> **What is being asked**: I need every line of the material below that includes the string "MkState".

> **The data**:
• • • •
(* ===== verification/DevMapProofs.v ===== *)
(** * The device map is a map of devices

    What the device map promises: a finite map from identifiers to devices and one
    from names to profiles. The operations of [DevMap] implement it, without using
    released memory, as long as no two identifiers share a name and callers release
    only what they hold. *)

From S2P Require Import Prelude CLib HashMap DevTypes EdgexRest EdgexRestProofs IotData Transform Readings.
From S2P Require Import CmdInfo AutoEvent DevMap.
Local Open Scope Z_scope.

(** ** The abstract state *)

Record dstate := MkState { st_devs : gmap string edgex_device; st_profs : gmap string edgex_deviceprofile }.

(** A profile that is known by name is not replaced by the one of a new device. *)
Definition spec_add (s : dstate) (d : edgex_device) : dstate :=
  let pname := dp_name (dev_profile d) in
  let prof := default (dev_profile d) (st_profs s !! pname) in
  MkState (<[dev_id d := with_profile (edgex_device_dup d) prof]> (st_devs s))
          (<[pname := prof]> (st_profs s)).

Definition held_add (held : ptr -> Z) (p : ptr) (n : Z) : ptr -> Z :=
  fun x => if decide (x = p) then held x + n else held x.

Lemma held_add_self held p n : held_add held p n p = held p + n.
Proof. unfold held_add. by rewrite decide_True. Qed.
Lemma held_add_other held p n x : x <> p -> held_add held p n x = held x.
Proof. intros H. unfold held_add. by rewrite decide_False. Qed.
• • • •
> **Result**:
Record dstate := MkState { st_devs : gmap string edgex_device; st_profs : gmap string edgex_deviceprofile }.
  MkState (<[dev_id d := with_profile (edgex_device_dup d) prof]> (st_devs s))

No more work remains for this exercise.